Reading the Guix source code[1] and documentation[2] would probably make
all that more clear:
- The Guix package manager and the packages are developed in a single
git repository[1]. That repository is the official one.
- The installation instructions[2] have instructions to enable (or not
enable) binary repositories.
- The install instructions also have instructions on how to enable
other git repositories for the package definitions[4] but I didn't
have the time to try that yet.
The best way to learn more is probably to try Guix and GuixSD out. Guix
can be installed on top other FSDG distributions.
Parabola even has a guix-installer package, and it can probably be
installed relatively easily on top of most GNU/Linux distributions.
As for audits I don't know how other people do that, but when I
contribute to Parabola I already know what is suspicious and I found
several issues that got fixed that way.
For instance in the past, the fat implementation of Tianocore wasn't
free software, so I looked if we had code derived from Tianocore in
Parabola and we fixed that. Now that's fixed upstream.
Also packages that may bundle firmwares are suspicious. Packages with
potential nonfree dependencies are also suspicious. And so on.
https://libreplanet.org/wiki/List_of_software_that_does_not_respect_the_Free_System_Distribution_Guidelines
can also help but I'm not sure how up to date it is and in most cases
software listed there is probably handled already by most FSDG
compliant distributions.
In Parabola I specifically look for things that other people might have
missed or that are new in GNU/Linux.
This is well adapted to Parabola as it reuses various repositories from
Arch Linux, Arch Linux 32, Arch Linux ARM. To handle that it has a
blacklist of nonfree packages that are removed and also replacement
packages for various reasons (freedom fixes, branding, etc) so things
evolves and sometimes things slip through and are fixed.
As for Guix I'm not sure that just reading the commit messages will
tell you about potential issues, you also need to know the context.
And with Guix as I understand if you don't have commit access your
patches are reviewed anyway, so the people sending patches and doing the
review are the ones that need to know this context.

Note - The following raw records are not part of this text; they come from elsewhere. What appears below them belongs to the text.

(** C5, as the code has it: at a state that the loop of [Parse]
    reaches, for an option declared at the active node, the bare token
    [--name], or [-short] with a non-empty alias, followed by another
    token, stores that following token unchanged at the option's name
    and moves the cursor by two, provided the token is not the name of a
    child of the node, matches no flag of the node, is not also an
    inline form of the option, and can be read as no other option of
    the node.  The loop goes on from that state, behind the two tokens;
    the result [Parse] returns holds a value at that name, and holds the
    following token unless a later pass stores another one there. *)
Theorem Parse_option_bare (σ : schedule) (h : heap) (p : ptr)
    (args : list string) (st : state) (arg v : string) (node : Parser.t)
    (k : string) (opt : optionDef.t) :
  legal σ →
  visits σ h args (Parse_init p) st →
  args !! i st = Some arg →
  args !! (i st + 1) = Some v →
  deref h (current st) = Ret node →
  Parser.options node !! k = Some opt →
  (arg = "--" +:+ optionDef.name opt ∨
   (optionDef.short opt ≠ "" ∧ arg = "-" +:+ optionDef.short opt)) →
  inline_long arg opt = false →
  inline_short arg opt = false →
  Parser.commands node !! arg = None →
  (∀ k' flag, Parser.flags node !! k' = Some flag →
              flag_matches arg flag = false) →
  (∀ k' opt', Parser.options node !! k' = Some opt' →
              reads_as arg opt' = true → opt' = opt) →
  Parse_body σ h args st =
    Ret (mkState (set_Options (result st) (optionDef.name opt) v)
                 (current st) (i st + 2)) ∧
  visits σ h args (Parse_init p)
    (mkState (set_Options (result st) (optionDef.name opt) v)
             (current st) (i st + 2)) ∧
  Parse σ h p args =
    Parse_loop σ h (length args - (i st + 2)) args
      (mkState (set_Options (result st) (optionDef.name opt) v)
               (current st) (i st + 2)) ∧
  (∀ r, Parse σ h p args = Ret r →
        is_Some (Result.Options r !! optionDef.name opt) ∧
        ((∀ st', visits σ h args
                   (mkState (set_Options (result st) (optionDef.name opt) v)
                            (current st) (i st + 2)) st' →
                 ¬ option_stored σ h args st' (optionDef.name opt)) →
         Result.Options r !! optionDef.name opt = Some v)).
Proof.
  intros Hσ Hv Harg Hnext Hnode Hk Hform Hnl Hns Hcmd Hflags Huniq.
  assert (Parse_body σ h args st =
            Ret (mkState (set_Options (result st) (optionDef.name opt) v)
                         (current st) (i st + 2))) as Hbody.
  { eapply Parse_body_bare; try done.
    unfold bare. destruct Hform as [->|[Hshort ->]].
    + by rewrite bool_decide_eq_true_2.
    + apply orb_true_iff. right. apply andb_true_iff.
      split; by apply bool_decide_eq_true_2. }
  destruct (Parse_continues σ h p args st _ Hv (lookup_lt_Some _ _ _ Harg)
              Hbody) as [Hv' Hparse].
  split; [done|]. split; [done|]. split; [done|].
  intros r Hr. rewrite Hparse in Hr.
  destruct (Parse_loop_Options σ h args (optionDef.name opt) _ _ _ Hr)
    as [Hsome Hkeep].
  { simpl. rewrite lookup_insert_eq. by eexists. }
  split; [done|]. intros Hnever. rewrite (Hkeep Hnever). simpl.
  apply lookup_insert_eq.
Qed.
Lemma due_property e cs :
  property_holds e (date_filter "Due" cs)
  = forallb (fun c => date_holds c (entry_due e)) cs.
Proof. reflexivity. Qed.

(** Property X15.  A task whose status is "Done", and an open task due after
    today, match none of the five filters. *)
Theorem done_and_future_tasks_match_no_filter e today :
  entry_status e = Some "Done"
  \/ (exists d, entry_due e = Some d /\ today < d) ->
  matches (high_priority_filter today) e = false
  /\ matches (due_today_filter today) e = false
  /\ matches (overdue_filter today (today - 7)) e = false
  /\ matches no_due_date_filter e = false
  /\ matches (older_overdue_filter (today - 7)) e = false.
Proof.
  unfold matches, high_priority_filter, due_today_filter, overdue_filter,
    no_due_date_filter, older_overdue_filter.
  cbn [forallb]. rewrite !due_property. intros [Hdone|(d & Hdue & Hd)].
  - rewrite (done_status e Hdone). done.
  - rewrite Hdue. cbn [forallb date_holds].
    replace (d =? today) with false by (symmetry; apply Z.eqb_neq; lia).
    replace (d <=? today) with false by (symmetry; apply Z.leb_gt; lia).
    replace (d <? today - 7) with false by (symmetry; apply Z.ltb_ge; lia).
    cbn [andb negb]. by rewrite !andb_false_r.
Qed.

(** A task due four days ahead. *)
Lemma done_and_future_tasks_match_no_filter_witness :
  matches (high_priority_filter (mk_date 2024 3 1)) future_entry = false
  /\ matches (due_today_filter (mk_date 2024 3 1)) future_entry = false
  /\ matches (overdue_filter (mk_date 2024 3 1) (mk_date 2024 3 1 - 7)) future_entry = false
  /\ matches no_due_date_filter future_entry = false
  /\ matches (older_overdue_filter (mk_date 2024 3 1 - 7)) future_entry = false.
Proof.
  apply (done_and_future_tasks_match_no_filter future_entry (mk_date 2024 3 1)).
  right. exists (mk_date 2024 3 5). split; reflexivity.
Defined.

(** Property X16.  An open task without a due date matches the no-due-date
    filter only; one due before today - 7 matches older-overdue and not
    overdue; one due from today - 7 to today matches overdue and not
    older-overdue; and whatever matches high-priority matches one of the two
    overdue filters. *)
Theorem open_task_falls_in_one_range e today :
  entry_status e <> Some "Done" ->
  (entry_due e = None ->
     matches no_due_date_filter e = true
     /\ matches (older_overdue_filter (today - 7)) e = false
     /\ matches (overdue_filter today (today - 7)) e = false
     /\ matches (due_today_filter today) e = false
     /\ matches (high_priority_filter today) e = false)
  /\ (forall d, entry_due e = Some d -> d < today - 7 ->
        matches (older_overdue_filter (today - 7)) e = true
        /\ matches (overdue_filter today (today - 7)) e = false
        /\ matches (due_today_filter today) e = false
        /\ matches no_due_date_filter e = false)
  /\ (forall d, entry_due e = Some d -> today - 7 <= d <= today ->
        matches (overdue_filter today (today - 7)) e = true
        /\ matches (older_overdue_filter (today - 7)) e = false
        /\ matches no_due_date_filter e = false)
  /\ (matches (high_priority_filter today) e = true ->
        matches (overdue_filter today (today - 7)) e = true
        \/ matches (older_overdue_filter (today - 7)) e = true).
Proof.
  intros Hopen. pose proof (open_status e Hopen) as Hst.
  unfold matches, high_priority_filter, due_today_filter, overdue_filter,
    no_due_date_filter, older_overdue_filter.
  cbn [forallb]. rewrite !due_property, Hst. cbn [andb].
  split; [|split; [|split]].
  - intros ->. cbn. by rewrite !andb_false_r.
  - intros d -> Hd. cbn [forallb date_holds andb negb].
    replace (d <? today - 7) with true by (symmetry; apply Z.ltb_lt; lia).
    replace (today - 7 <=? d) with false by (symmetry; apply Z.leb_gt; lia).
    replace (d =? today) with false by (symmetry; apply Z.eqb_neq; lia).
    by rewrite !andb_false_r.
  - intros d -> Hd. cbn [forallb date_holds andb negb].
    replace (d <? today - 7) with false by (symmetry; apply Z.ltb_ge; lia).
    replace (today - 7 <=? d) with true by (symmetry; apply Z.leb_le; lia).
    replace (d <=? today) with true by (symmetry; apply Z.leb_le; lia).
    done.
  - destruct (entry_due e) as [d|]; cbn [forallb date_holds andb].
    + rewrite !andb_true_r. intros [_ Hd]%andb_true_iff.
      rewrite Hd. cbn [andb].
      destruct (Z.ltb_spec d (today - 7)); [by right|left].
      by apply Z.leb_le.
    + by rewrite andb_false_r.
Qed.

(** The task due on the sample morning. *)
Lemma open_task_falls_in_one_range_witness :
  matches (overdue_filter (mk_date 2024 3 1) (mk_date 2024 3 1 - 7)) fix_bug_entry = true
  /\ matches (older_overdue_filter (mk_date 2024 3 1 - 7)) fix_bug_entry = false
  /\ matches no_due_date_filter fix_bug_entry = false.
Proof.
  destruct (open_task_falls_in_one_range fix_bug_entry (mk_date 2024 3 1))
    as (_ & _ & Hrecent & _).
  - discriminate.
  - apply (Hrecent (mk_date 2024 3 1)); [reflexivity|].
    split; vm_compute; discriminate.
Defined.
(** * The LangGraph service of the virtual IT company

    A shallow embedding of [langgraph-service/app.py]: the [ProjectState]
    record, the three workflow nodes [analyze_requirements], [create_plan]
    and [execute_tasks], the compiled graph that runs them in sequence, and
    the HTTP endpoints that persist the result in Redis (an expiring cache)
    and in the MongoDB collection [workflows].

    Python dictionaries are finite maps with string keys ([gmap string]),
    Python lists are lists, and Python integers are [Z] or [nat] (they do
    not overflow).  Everything the service obtains from outside itself --
    the language model, the clock, the two stores' failures, the JSON codec
    -- is an input of the model, named after the call that reads it. *)

From Stdlib Require Import ZArith Lia Ascii String.
From stdpp Require Import base strings gmap list sorting pretty.

Set Warnings "-register-all".

Open Scope string_scope.
Open Scope Z_scope.

(** ** Python values

    The values that reach [Dict[str, Any]] fields come from JSON request
    bodies and from the nodes themselves: [None], booleans, integers,
    strings, lists and dictionaries keyed by strings.  (Floating-point
    numbers are left out; no node reads or computes one.) *)

Inductive pyval : Type :=
  | PNone
  | PBool (b : bool)
  | PInt (z : Z)
  | PStr (s : string)
  | PList (l : list pyval)
  | PDict (d : gmap string pyval).

(** [v == "..."] for an arbitrary value [v]: only a string can be equal to a
    string. *)
Definition py_eq_str (v : pyval) (s : string) : bool :=
  match v with
  | PStr s' => bool_decide (s' = s)
  | _ => false
  end.

(** [str.split(sep)] for a one-character separator: every occurrence splits,
    empty pieces are kept, and the result is never empty.  Strings are
    sequences of bytes here; splitting the UTF-8 encoding at an ASCII
    separator splits the text at the same places. *)
Fixpoint split_on (sep : ascii) (s : string) : list string :=
  match s with
  | EmptyString => [EmptyString]
  | String c rest =>
      if bool_decide (c = sep) then EmptyString :: split_on sep rest
      else match split_on sep rest with
           | piece :: pieces => String c piece :: pieces
           | [] => [String c EmptyString]
           end
  end.

(** [f"{n}"] for an integer. *)
Definition str_int (n : Z) : string := pretty n.

(** ** Pydantic models *)

Record ProjectState : Type := {
  project_id : string;
  requirements : string;
  status : string;
  current_phase : string;
  tasks : list (gmap string pyval);
  errors : list string;
  context : gmap string pyval;
  metadata : gmap string pyval
}.
(** * Credit-card statement parser ([app.py]): model and verification

    The development follows the program leaf first:
    - [Unicode]: the character classes and case mappings the Python runtime
      (CPython 3.11, Unicode 14.0) gives to [str.isspace], [\s], [\d], [\w],
      [str.lower] and to case-insensitive matching;
    - [Re]: the fragment of Python's [re] module the program's patterns are
      written in, as a backtracking matcher that lists the ways a pattern can
      match in the order the engine tries them;
    - the program itself: [normalize_spaces], [try_parse_date],
      [find_first_regex], [detect_issuer], the six field extractors and
      [parse_statement];
    - the properties of the specification, one theorem each.

    A Python [str] is a sequence of Unicode code points, so a text is a list
    of code points here.  The two third-party collaborators, [dateutil]'s
    date parser and [pdfplumber]'s text extraction, are parameters. *)

From Stdlib Require Import NArith List Bool String Ascii Arith Lia.
Import ListNotations.

(** ** Python strings and call outcomes *)

(** A code point, and a [str]. *)
Definition char := N.
Definition str := list char.

(** The [str] a string literal of the source denotes (the source's literals
    are ASCII, one code point per character). *)
Definition lit (s : string) : str := map N_of_ascii (list_ascii_of_string s).

(** Exceptions deriving from Python's [Exception]. *)
Inductive exn : Type :=
| AttributeError
| ValueError
| OverflowError
| OtherError (name : string).

(** What a call does: it returns a value or raises. *)
Inductive outcome (A : Type) : Type :=
| Returns (a : A)
| Raises (e : exn).
Arguments Returns {A} a.
Arguments Raises {A} e.

Definition bind {A B : Type} (m : outcome A) (f : A -> outcome B) : outcome B :=
  match m with
  | Returns a => f a
  | Raises e => Raises e
  end.

Notation "x <- m ;; k" := (bind m (fun x => k))
  (at level 61, m at next level, right associativity).

(** ** The runtime's Unicode tables *)

Module Unicode.

Local Open Scope N_scope.

(** Code points for which [str.isspace] holds; the class behind [\s] and [str.strip]. *)
Definition space_ranges : list (N * N) :=
[ (0x9,0xD); (0x1C,0x20); (0x85,0x85); (0xA0,0xA0); (0x1680,0x1680); (0x2000,0x200A);
  (0x2028,0x2029); (0x202F,0x202F); (0x205F,0x205F); (0x3000,0x3000) ].

(** Code points of category Nd ([str.isdecimal]); the class behind [\d]. *)
Definition decimal_ranges : list (N * N) :=
[ (0x30,0x39); (0x660,0x669); (0x6F0,0x6F9); (0x7C0,0x7C9); (0x966,0x96F); (0x9E6,0x9EF);
  (0xA66,0xA6F); (0xAE6,0xAEF); (0xB66,0xB6F); (0xBE6,0xBEF); (0xC66,0xC6F); (0xCE6,0xCEF);
  (0xD66,0xD6F); (0xDE6,0xDEF); (0xE50,0xE59); (0xED0,0xED9); (0xF20,0xF29); (0x1040,0x1049);
  (0x1090,0x1099); (0x17E0,0x17E9); (0x1810,0x1819); (0x1946,0x194F); (0x19D0,0x19D9); (0x1A80,0x1A89);
  (0x1A90,0x1A99); (0x1B50,0x1B59); (0x1BB0,0x1BB9); (0x1C40,0x1C49); (0x1C50,0x1C59); (0xA620,0xA629);
  (0xA8D0,0xA8D9); (0xA900,0xA909); (0xA9D0,0xA9D9); (0xA9F0,0xA9F9); (0xAA50,0xAA59); (0xABF0,0xABF9);
  (0xFF10,0xFF19); (0x104A0,0x104A9); (0x10D30,0x10D39); (0x11066,0x1106F); (0x110F0,0x110F9); (0x11136,0x1113F);
  (0x111D0,0x111D9); (0x112F0,0x112F9); (0x11450,0x11459); (0x114D0,0x114D9); (0x11650,0x11659); (0x116C0,0x116C9);
  (0x11730,0x11739); (0x118E0,0x118E9); (0x11950,0x11959); (0x11C50,0x11C59); (0x11D50,0x11D59); (0x11DA0,0x11DA9);
  (0x16A60,0x16A69); (0x16AC0,0x16AC9); (0x16B50,0x16B59); (0x1D7CE,0x1D7FF); (0x1E140,0x1E149); (0x1E2F0,0x1E2F9);
  (0x1E950,0x1E959); (0x1FBF0,0x1FBF9) ].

PS: Parabola probably needs more people to help fixing freedom bugs and
other bugs in general as there are a huge number of bugs open and
probably not enough people to fix enough of them.
References:
-----------
[1]https://git.savannah.gnu.org/git/guix.git
[2]https://guix.gnu.org/manual/en/guix.html
[3]https://guix.gnu.org/manual/en/guix.html#Substitute-Server-Authorization
[4]https://guix.gnu.org/manual/en/guix.html#Channels
Denis.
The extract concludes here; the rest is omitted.